Author of novels like Lord of Light and A Night in the Lonesome October, Roger Zelazny was one of science fiction’s most valuable voices. Science fiction writer and editor Warren Lapine credits Zelazny’s books with saving him from the life of a juvenile delinquent.
“Roger Zelazny is a writer,” says Lapine on episode 534 of the podcast “Geek’s Guide to the Galaxy.” “He makes people want to write. You read what he’s doing and you can tell he’s having so much fun you’re like, ‘I have to be able to do that.’ And so I immediately wanted to be a writer. Well, you don’t drop out of school and learn to write, so all of a sudden I was a straight-A student and I went to college and I had a very different life than I ever would have had if it hadn’t been for Roger Zelazny .”
Lapine’s latest project is Immer, Zlaz, which collects hundreds of letters Zelazny wrote to his best friend, Carl Yoke. Zelazny was a private person who rarely spoke about his opinions or private life, and his letters offer a rare glimpse into his thought process. “It’s just very, very intriguing,” says Lapine. “If you want to know who Roger Zelazny was, these letters will do it for you.”
Zelazny’s early work was showered with praise, but critics were less enthusiastic about his later works, such as the popular 10-volume Amber series. But Lapine says critics are misplaced in dismissing Amber as light, commercial writing. “Most sci-fi critics don’t even have a degree in English, so they don’t even have a clue,” says Lapine. “All the stuff that’s going on in Amber, the levels and the amount of literary references in it is absolutely amazing. There is a literary allusion on almost every page. But if you haven’t read all this stuff, you won’t understand. If you haven’t read any of the Jacobean plays, you will miss all of these.”

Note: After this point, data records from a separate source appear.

Lemma save_avatars_quiet f l w :
  Forall (fun e : nat * Avatar => is_Some (Avatar_to_pb f e.2)) l -> world_quiet w ->
  exists w', save_avatars f l w = Some w' /\ world_quiet w'.
Proof.
  intros Hl. revert w. induction Hl as [|[n a] l [pb E] _ IH]; intros w Hw; cbn [save_avatars]; [eauto|].
  unfold saveAvatar. cbn [snd] in E. rewrite E. cbn [mbind option_bind]. unfold saveAvatar_pb.
  pose proof (quiet_wput _ w (fun ok d => quiet_entry ok (ie_avatar pb) d) Hw) as Hq.
  destruct (wput _ w) as [r w1]. cbn [snd] in Hq. exact (IH w1 Hq).
Qed.

Lemma save_items_quiet l w :
  Forall (fun e : nat * Item => is_Some (Item_to_pb e.2)) l -> world_quiet w ->
  exists w', save_items l w = Some w' /\ world_quiet w'.
Proof.
  intros Hl. revert w. induction Hl as [|[n a] l [pb E] _ IH]; intros w Hw; cbn [save_items]; [eauto|].
  unfold saveItem. cbn [snd] in E. rewrite E. cbn [mbind option_bind]. unfold saveItem_pb.
  pose proof (quiet_wput _ w (fun ok d => quiet_entry ok (ie_item pb) d) Hw) as Hq.
  destruct (wput _ w) as [r w1]. cbn [snd] in Hq. exact (IH w1 Hq).
Qed.

Context `{SessionIds}.

Lemma savePlayer_quiet sess pl w :
  savable pl -> world_quiet w -> exists r w', savePlayer sess pl w = Some (r, w') /\ world_quiet w'.
Proof.
  intros Hs Hw. unfold savePlayer. destruct (to_info_total sess (w_time w) pl Hs) as (p & -> & Hp). cbn [mbind option_bind].
  destruct (serialize p) as [v|] eqn:E; [|eauto].
  pose proof (quiet_wput (fun ok d => setLdbObject ok (id_key PLAYER (pl_uid pl)) v d) w) as Hq.
  destruct (wput _ w) as [r w1]. exists r, w1. split; [reflexivity|]. apply Hq; [|exact Hw].
  intros ok d. apply quiet_set. intros _ p' E'. exact (stored_id p p' v E E' Hp).
Qed.

Lemma saveToDb_quiet sess pl w :
  savable pl -> world_quiet w -> exists r w', saveToDb sess pl w = Some (r, w') /\ world_quiet w'.
Proof.
  intros Hs Hw. unfold saveToDb, saveInventoryAndAvatars.
  destruct (save_avatars_quiet _ _ w (sv_avatars _ Hs) Hw) as (w1 & -> & W1). cbn [mbind option_bind].
  destruct (save_items_quiet _ w1 (sv_items _ Hs) W1) as (w2 & -> & W2). cbn [mbind option_bind].
  exact (savePlayer_quiet sess pl w2 Hs W2).
Qed.

Lemma newPlayer_quiet gd sess w pl w' :
  world_quiet w -> newPlayer gd sess w = Some (pl, w') ->
  savable pl /\ pl_account pl = None /\ world_quiet w'.
Proof.
  intros Hw. unfold newPlayer. cbv zeta. destruct (free_id _ _ _ _) as [i|]; [|discriminate]. cbn [mbind option_bind].
  set (w1 := set_db _ w). assert (world_quiet w1) as W1 by (destruct Hw as [Hd Hj]; constructor; [exact Hd|exact Hj]).
  assert (savable (setPlayerUid i (Player_default gd (w_junk w1)))) as Hs.
  { destruct (default_savable gd (w_junk w1)). constructor; assumption. }
  destruct (savePlayer_quiet sess _ w1 Hs W1) as (r & w2 & -> & W2). cbn [mbind option_bind].
  assert (world_quiet (wput save w2).2) as W3.
  { apply quiet_wput; [|exact W2]. intros ok d Hd. unfold save. destruct (serialize _); [|exact Hd].
    apply quiet_set; [|exact Hd]. intros E. vm_compute in E. discriminate E. }
  destruct (wput save w2) as [r3 w3]. intros E. injection E as <- <-. split; [exact Hs|]. split; [|exact W3].
  change (pl_account (Player_default gd (w_junk w1)) = None). unfold Player_default. cbv zeta.
  match goal with |- pl_account (updateOpenstates gd ?q) = _ => pose proof (updateOpenstates_same gd q) as (_ & _ & _ & _ & _ & ->) end.
  reflexivity.
Qed.

(** What a write leaves alone: the clock, the random bytes and the generator. *)
Definition surroundings (w : World) : Z * Z * Z * mt_state := (w_time w, w_ms w, w_random w, w_mt w).

Lemma wput_surroundings f w : surroundings (wput f w).2 = surroundings w.
Proof. unfold wput. destruct (f _ _). reflexivity. Qed.

Lemma save_avatars_surroundings f l w w' : save_avatars f l w = Some w' -> surroundings w' = surroundings w.
Proof.
  revert w. induction l as [|[n a] l IH]; intros w; cbn [save_avatars]; [congruence|]. unfold saveAvatar, saveAvatar_pb.
  destruct (Avatar_to_pb f a) as [pb|]; [|discriminate]. cbn [mbind option_bind].
  intros E. pose proof (wput_surroundings (fun ok d => default (-1, d) (setInventoryEntry ok (ie_avatar pb) d)) w) as Hp.
  destruct (wput _ w) as [r w1]. cbn [snd] in Hp. rewrite <- Hp. exact (IH w1 E).
Qed.

Lemma save_items_surroundings l w w' : save_items l w = Some w' -> surroundings w' = surroundings w.
Proof.
  revert w. induction l as [|[n a] l IH]; intros w; cbn [save_items]; [congruence|]. unfold saveItem, saveItem_pb.
  destruct (Item_to_pb a) as [pb|]; [|discriminate]. cbn [mbind option_bind].
  intros E. pose proof (wput_surroundings (fun ok d => default (-1, d) (setInventoryEntry ok (ie_item pb) d)) w) as Hp.
  destruct (wput _ w) as [r w1]. cbn [snd] in Hp. rewrite <- Hp. exact (IH w1 E).
Qed.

In recent years, Lapine has worked closely with the Zelazny Estate to bring many of Zelazny’s older titles back to print. He firmly believes that all of the author’s dozens of books are worth reading. “Even his most insignificant book is better than the best books by many authors,” says Lapine. “I know we will have other people who will be able to show just as much virtuosity, but that has never happened in my life – before or after his death. There’s just nothing like reading Zelazny.”
Listen to the full interview with Warren Lapine on episode 534 of Geek’s Guide to the Galaxy (above). And check out some highlights from the discussion below.

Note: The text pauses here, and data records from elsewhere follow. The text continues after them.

(** C16: No session gets further without the token.  After any packet every
    session is as it was, or closed, or is the one the packet came from: it
    waited for a token, and the packet was a token request that names a stored
    account whose token is not empty and begins the token that was sent; or it
    waited for the login, and the packet was a login request with the token of
    the account it already had. *)
Theorem progress_needs_token p pkt g r v g' q s' :
  wf g -> processPacket gd dispatch_key config p pkt g = Some (r, v, g') -> g_heap g' !! q = Some s' ->
  exists s, g_heap g !! q = Some s /\
    (view_of s' = view_of s \/ is_closed s' \/
     (q = p /\ p_opcode pkt = CMD_GetPlayerTokenReq /\ exists a uid, token_shown (p_data pkt) g p a /\
        view_of s' = mkView (Some (uid, Some a)) LOGIN_WAIT true) \/
     (q = p /\ p_opcode pkt = CMD_PlayerLoginReq /\ exists a uid, login_shown (p_data pkt) g p a /\
        view_of s = mkView (Some (uid, Some a)) LOGIN_WAIT true /\ view_of s' = mkView (Some (uid, Some a)) ACTIVE true)).
Proof.
  intros Hw E Hq. destruct (process_ok gd dispatch_key config p pkt g r v g' Hw E) as [C|[(Hop & a & T & [_ A])|(Hop & a & L & [_ A])]].
  - destruct (ca_view _ _ C q s' Hq) as (s & Hs & [H|H]); exists s; auto.
  - destruct (A q s' Hq) as (s & Hs & [H|[H|(Hqp & uid & H)]]); exists s; auto 10. split; [exact Hs|]. right. right. left. eauto 10.
  - destruct (A q s' Hq) as (s & Hs & [H|[H|(Hqp & Hn & H)]]); exists s; auto 10. split; [exact Hs|]. right. right. right.
    split; [exact Hqp|]. split; [exact Hop|]. destruct (ls_state _ _ _ _ L) as (s0 & pl & Hs0 & Hst & Hp & Ha).
    assert (s0 = s) as -> by congruence. destruct (wf_sessions _ g Hw q s Hs) as [_ _ H3].
    destruct (staged_player s pl H3 Hp) as (_ & Hk & _). exists a, (pl_uid pl). split; [exact L|].
    assert (view_of s = mkView (Some (pl_uid pl, Some a)) LOGIN_WAIT true) as Hv.
    { unfold view_of. rewrite Hp, Hst, Hk. cbn. unfold who. rewrite Ha. reflexivity. }
    split; [exact Hv|]. rewrite H, Hv. reflexivity.
Qed.

(** ** Loading a player *)

(** The lookup of a session reads through a free slot. *)
Lemma free_slot_lookup g : wf g -> None ∈ g_slots g -> find_session g 0 = None.
Proof.
  intros Hw. unfold find_session. induction (g_slots g) as [|[q|] l IH]; intros Hin; [inversion Hin| |reflexivity].
  cbn [getSessionById]. apply elem_of_cons in Hin as [F|Hin]; [discriminate F|].
  destruct (g_heap g !! q) as [s|] eqn:E; [|reflexivity]. cbn [mbind option_bind].
  destruct (s_kcp s) as [ks|] eqn:Ek; [|exact (IH Hin)].
  destruct (Z.eqb_spec (getSessionId ks) 0) as [E0|_]; [|exact (IH Hin)].
  destruct (so_id _ s (wf_sessions _ g Hw q s E) ks Ek E0).
Qed.

(** What a request must be to be accepted. *)
Record valid_token (p : nat) (pkt : Packet) g (s : Session Player) (id : Z) (a : Account) : Prop := {
  vt_session : g_heap g !! p = Some s;
  vt_state : getState s = TOKEN_WAIT;
  vt_opcode : p_opcode pkt = CMD_GetPlayerTokenReq;
  vt_request : exists req v, parse_from (p_data pkt) = Some req /\ strtoul (cstr (tq_account_uid req)) = Some v /\
    u32 v = id /\ comboToken a <> [] /\
    same_prefix (length (comboToken a)) (cstr (comboToken a)) (cstr (tq_account_token req)) = true;
  vt_account : getAccountByAid id (w_db (g_world g)) = Some a
}.

(** Such a request is accepted. *)
Lemma valid_token_step p pkt g s id a :
  valid_token p pkt g s id a ->
  processPacket gd dispatch_key config p pkt g =
    ('(n, g) ← accept_token gd dispatch_key p a id g; Some (n, true, g)).
Proof.
  intros [Hs Hst Hop (rq & v & Hrq & Hv & Hid & Hne & Hpre) Ha]. unfold processPacket. rewrite Hop. cbn [Z.eqb].
  change (CMD_GetPlayerTokenReq =? CMD_PingReq) with false. change (CMD_GetPlayerTokenReq =? CMD_GetPlayerTokenReq) with true.
  cbv zeta iota. unfold handleGetPlayerTokenReq. rewrite Hs. cbn [mbind option_bind]. rewrite Hst.
  change (negb (TOKEN_WAIT =? TOKEN_WAIT)) with false. cbv iota. unfold then_parse. rewrite Hrq, Hv. cbv zeta. rewrite Hid, Ha.
  unfold check_token. cbv zeta. rewrite decide_False by exact Hne. rewrite Hpre. reflexivity.
Qed.

(** A server with a free slot does not survive the second login of an
    account: loading the stored player, who belongs to no session, looks for a
    session with the id 0, and the lookup reads through the NULL pointer of the
    free slot.  (The program has one slot, so it does not happen there.) *)
Theorem second_login_crashes p pkt g s id a rec :
  wf g -> valid_token p pkt g s id a ->
  search PLAYER (fun r => pp_aid r =? id) (entries (w_db (g_world g))) = Some (Some rec) ->
  pp_session_expire_ts rec < w_time (g_world g) -> None ∈ g_slots g ->
  processPacket gd dispatch_key config p pkt g = None.
Proof.
  intros Hw Hv Hrec Ht Hf. rewrite (valid_token_step p pkt g s id a Hv).
  enough (token_player gd a id g = None) as E by (unfold accept_token; rewrite E; reflexivity).
  unfold token_player, getPlayerByAid. rewrite Hrec. cbn [mbind option_bind].
  assert (pp_session_id rec = 0) as Hz.
  { apply search_inv in Hrec as (k & x & Hin & Hk & Hx & _). apply entries_spec in Hin.
    exact (wq_db _ (wf_world _ g Hw) k x Hin Hk rec Hx). }
  unfold player_of, Player_of_info. rewrite (proj2 (Z.ltb_lt _ _) Ht), Hz, (free_slot_lookup g Hw Hf). reflexivity.
Qed.

(** ** A correct token is enough *)

Lemma full_lookup g : wf g -> None ∉ g_slots g -> find_session g 0 = Some None.
Proof.
  intros Hw Hf. unfold find_session. assert (forall q, Some q ∈ g_slots g -> is_Some (g_heap g !! q)) as Hl by (intros q; exact (slots_live del_player g q Hw)).
  induction (g_slots g) as [|[q|] l IH]; [reflexivity| |destruct Hf; left].
  cbn [getSessionById]. destruct (Hl q ltac:(left)) as [s E]. rewrite E. cbn [mbind option_bind].
  assert (getSessionById l 0 g = Some None) as Hr.
  { apply IH; [intros H; apply Hf; right; exact H|intros x Hx; apply Hl; right; exact Hx]. }
  destruct (s_kcp s) as [ks|] eqn:Ek; [|exact Hr].
  destruct (Z.eqb_spec (getSessionId ks) 0) as [E0|_]; [|exact Hr].
  destruct (so_id _ s (wf_sessions _ g Hw q s E) ks Ek E0).
Qed.

Lemma full_uid_lookup g u :
  wf g -> None ∉ g_slots g ->
  exists q, getSessionByUid pl_uid (g_slots g) u g = Some q /\
    forall p, q = Some p -> exists s pl, g_heap g !! p = Some s /\ s_player s = Some pl.
Proof.
  intros Hw Hf. assert (forall q, Some q ∈ g_slots g -> is_Some (g_heap g !! q)) as Hl by (intros q; exact (slots_live del_player g q Hw)).
  induction (g_slots g) as [|[q|] l IH]; [exists None; split; [reflexivity|discriminate]| |destruct Hf; left].
  cbn [getSessionByUid]. destruct (Hl q ltac:(left)) as [s E]. rewrite E. cbn [mbind option_bind].
  assert (exists q, getSessionByUid pl_uid l u g = Some q /\ forall p, q = Some p -> exists s pl, g_heap g !! p = Some s /\ s_player s = Some pl) as Hr.
  { apply IH; [intros H; apply Hf; right; exact H|intros x Hx; apply Hl; right; exact Hx]. }
  destruct (s_player s) as [pl|] eqn:Ep; [|exact Hr]. destruct (pl_uid pl =? u); [|exact Hr].
  exists (Some q). split; [reflexivity|]. intros p H. injection H as <-. eauto.
Qed.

Warren Lapine on meeting Zelazny:
I’m interviewing Roger and I’ve got the tape and at some points he’s sitting backwards in the chair with his head hanging where people’s feet would be and he’s talking towards the tape recorder microphone and he’s spinning on the chair around. At one point he’s standing on top of the chair and talking down to him, and then he’s standing on top of the back of the chair. He was in constant motion, just kind of spinning around in the chair, up and down and around. I’ve never had anyone I’ve interviewed who was like that. It was fascinating. And he never broke a chain of thought. He was really focused, really good at answering interview questions. But it was surreal.

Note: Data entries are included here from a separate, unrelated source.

Definition tree_get (j : tree) (name : list byte) : option (option tree) :=
  match j with
  | t_object l => match list_find (fun e => e.1 = name) l with Some (_, e) => Some (Some e.2) | None => None end
  | _ => None
  end.

(** A login, and a login with nothing in it; combo requests of an account and of
    a guest with their data. *)
Definition ex_login : tree :=
  t_object [(bytes_of "account", t_string (bytes_of "ann")); (bytes_of "password", t_string [])].
Definition ex_data_object : tree :=
  t_object [(bytes_of "uid", t_int 7); (bytes_of "token", t_string (b64enc ex_token))].
Definition ex_guest_object : tree := t_object [(bytes_of "uid", t_int 7); (bytes_of "guest", t_bool 1)].
Definition ex_combo (text : string) : tree :=
  t_object [(bytes_of "device", t_string []); (bytes_of "data", t_string (bytes_of text))].
Definition ex_bind : tree := t_object [(bytes_of "action_ticket", t_string (zb 128 :: []))].

Definition tree_parse (s : list byte) : option tree :=
  if decide (s = bytes_of "login") then Some ex_login
  else if decide (s = bytes_of "combo") then Some (ex_combo "data")
  else if decide (s = bytes_of "data") then Some ex_data_object
  else if decide (s = bytes_of "guest") then Some (ex_combo "guest data")
  else if decide (s = bytes_of "guest data") then Some ex_guest_object
  else if decide (s = bytes_of "bind") then Some ex_bind
  else None.
(** The loop of [recv], with [prev_len] and [actual_len] where it ends. *)
Fixpoint receive (pkt_buf : list byte) (actual_len : Z) (evs : list recv_event) : list byte * Z * Z * read_outcome :=
  match evs with
  | [] => (pkt_buf, actual_len, actual_len, Waiting)
  | Closed :: _ => (pkt_buf, actual_len, actual_len, ClientClosed)
  | RecvError :: evs => receive pkt_buf actual_len evs
  | Recv bytes :: evs =>
      let pkt_buf := recv_into pkt_buf actual_len bytes in
      let prev_len := actual_len in
      let actual_len := actual_len + zlen bytes in
      match phr_parse_request pkt_buf _hdr_cnt prev_len with
      | ROk (pret, r) => (pkt_buf, prev_len, actual_len, Parsed pret r)
      | RFail pret =>
          if pret =? -1 then (pkt_buf, prev_len, actual_len, Respond 400)
          else if pret <? -2 then (pkt_buf, prev_len, actual_len, Respond 500)
          else if buf_len <=? actual_len then (pkt_buf, prev_len, actual_len, Respond 413)
          else receive pkt_buf actual_len evs
      | RBad => (pkt_buf, prev_len, actual_len, Waiting)
      end
  end.

(** [pkt_buf[actual_len] = 0;] *)
Definition terminate (pkt_buf : list byte) (actual_len : Z) : option (list byte) :=
  if actual_len <? buf_len then Some (ztake actual_len pkt_buf ++ [Byte.x00] ++ zdrop (actual_len + 1) pkt_buf) else None.

(** A reply is sent, the client closed, or [recv] waits. *)
Inductive served := Reply (out : list byte) | NoReply | Blocked.

(** With the buffer for the next connection and the state.  No result: a byte
    past the buffer is written, the method is NULL and read, or a handler has
    none. *)
Definition serve (pkt_buf : list byte) (evs : list recv_event) (e : dispatch_env) (st : server_state)
    : option (served * list byte * server_state) :=
  let '(pkt_buf, prev_len, actual_len, outcome) := receive pkt_buf 0 evs in
  match outcome with
  | Waiting => Some (Blocked, pkt_buf, st)
  | ClientClosed => Some (NoReply, pkt_buf, st)
  | Respond status =>
      let '(method, mver) := partial_request pkt_buf prev_len in
      meth ← method;
      let '(out, pkt_buf) := send_reply pkt_buf (reply_text mver status (status_answer status) (begins "HEAD" meth)) in
      Some (Reply out, pkt_buf, st)
  | Parsed pret r =>
      pkt_buf ← terminate pkt_buf actual_len;
      let status := route (rq_method r) (rq_path r) in
      let body := if begins "POST" (rq_method r) then Some (c_string (zdrop pret pkt_buf)) else None in
      '(a, st) ← (if (0 <=? status) && (status <? SDK_ENDPOINT_CNT) then call_endpoint status body e st else Some (status_answer status, st));
      let '(out, pkt_buf) := send_reply pkt_buf (reply_text (rq_minor r) (final_status status) a (begins "HEAD" (rq_method r))) in
      Some (Reply out, pkt_buf, st)
  end.
Lemma endpoint_total i body e st :
  state_ok st -> env_ok e ->
  (i = SDK_BIND_REALNAME /\ deadly body (de_sdk e) (sv_world st)) \/ answers_ok (call_endpoint config dispatch_seed i body e st) st.
Proof.
  intros Hs He. unfold call_endpoint. cbv zeta.
  destruct (Z.eqb_spec i SDK_QUERY_REGION_LIST).
  { right. destruct (list_total body e st Hs He) as (text & s & w & -> & H). exact (region_answers _ _ _ _ _ Hs eq_refl H). }
  destruct (Z.eqb_spec i SDK_QUERY_CURR_REGION).
  { right. destruct (curr_total body e st Hs He) as (sg & text & s & w & -> & H). exact (region_answers _ _ _ _ _ Hs eq_refl H). }
  pose proof (fun x => handler_answers x body e st Hs) as Hh.
  destruct (Z.eqb_spec i SDK_GET_AUTH_TOKEN); [destruct (Hh E_login) as [[? _]|]; [discriminate|auto]|].
  destruct (Z.eqb_spec i SDK_CHECK_AUTH_TOKEN); [destruct (Hh E_verify) as [[? _]|]; [discriminate|auto]|].
  destruct (Z.eqb_spec i SDK_CHECK_COMBO_TOKEN); [destruct (Hh E_combo) as [[? _]|]; [discriminate|auto]|].
  destruct (Z.eqb_spec i SDK_ACTION_TICKET); [destruct (Hh E_ticket) as [[? _]|]; [discriminate|auto]|].
  destruct (Z.eqb_spec i SDK_BIND_REALNAME); [destruct (Hh E_bind) as [[_ ?]|]; auto|].
  destruct (Z.eqb_spec i SDK_LOG); [destruct (Hh E_log) as [[? _]|]; [discriminate|auto]|].
  right. apply unchanged_answers, Hs.
Qed.

Lemma no_body_deadly e w : ~ deadly None e w.
Proof. intros (j & t & (p & E & _) & _). discriminate E. Qed.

Warren Lapine on Deus Irae:
[Zelazny] showed Philip K. Dick the chunk he had written and Dick was unlocked and immediately wrote the next chapter and sent it to Roger and then Roger read it and then he wrote a chapter and sent it back to Philip K. Dick . And what’s really interesting to me about these letters is that at the beginning of the letters you can see that Philip K. Dick is in a terrible place. He has no money, no prospects, nothing is going well for him. And in the last letter he talks about how [Do Androids Dream of Electric Sheep?] works wonderfully. The money is coming in and this book has sold better than anything he has ever written. Philip K. Dick was just in a very different and better place than when they wrote the book in the very first days.
Warren Lapine on George RR Martin:
reading [Immer, Zlaz] today a modern reader will think that Roger George is dropping RR Martin’s name all over the place. But what they won’t realize is this [George] hadn’t written A Game of Thrones, and he wasn’t half as well known as Roger. So [Roger] only talked about his friend. It might feel like he was dropping the name of the world’s most famous fantasy author, but he wasn’t. … I remember when I first met George and people were like, “Who is George RR Martin?” I would say, “Oh, he wrote Fevre Dream.” That was his best-selling novel, a vampire bestseller the New York Times. That’s what he was known for. I remember hanging out with him at conventions and no one was there except a few of us. Now you couldn’t get close to him at a convention.
Warren Lapine on Zelazny versus the critics:
Some people say, “It’s like he had all these magic tricks and just kept putting them in his pocket.” And I said, “Well, how many times are you going to watch him pull a rabbit out of his hat? I mean, if he pulls the same rabbit out of the same hat, when does it stop being a trick? He was doing all these tricks and all these things that he wanted to see and I never quite understood why they thought he should keep experimenting on stuff like that after he was done with all the experiments that he wasn’t interested in for him. They all wanted him to remain this dazzling writer, going places where no one had gone before. And he just said, “But I was done with that now. I knew where the edges were.”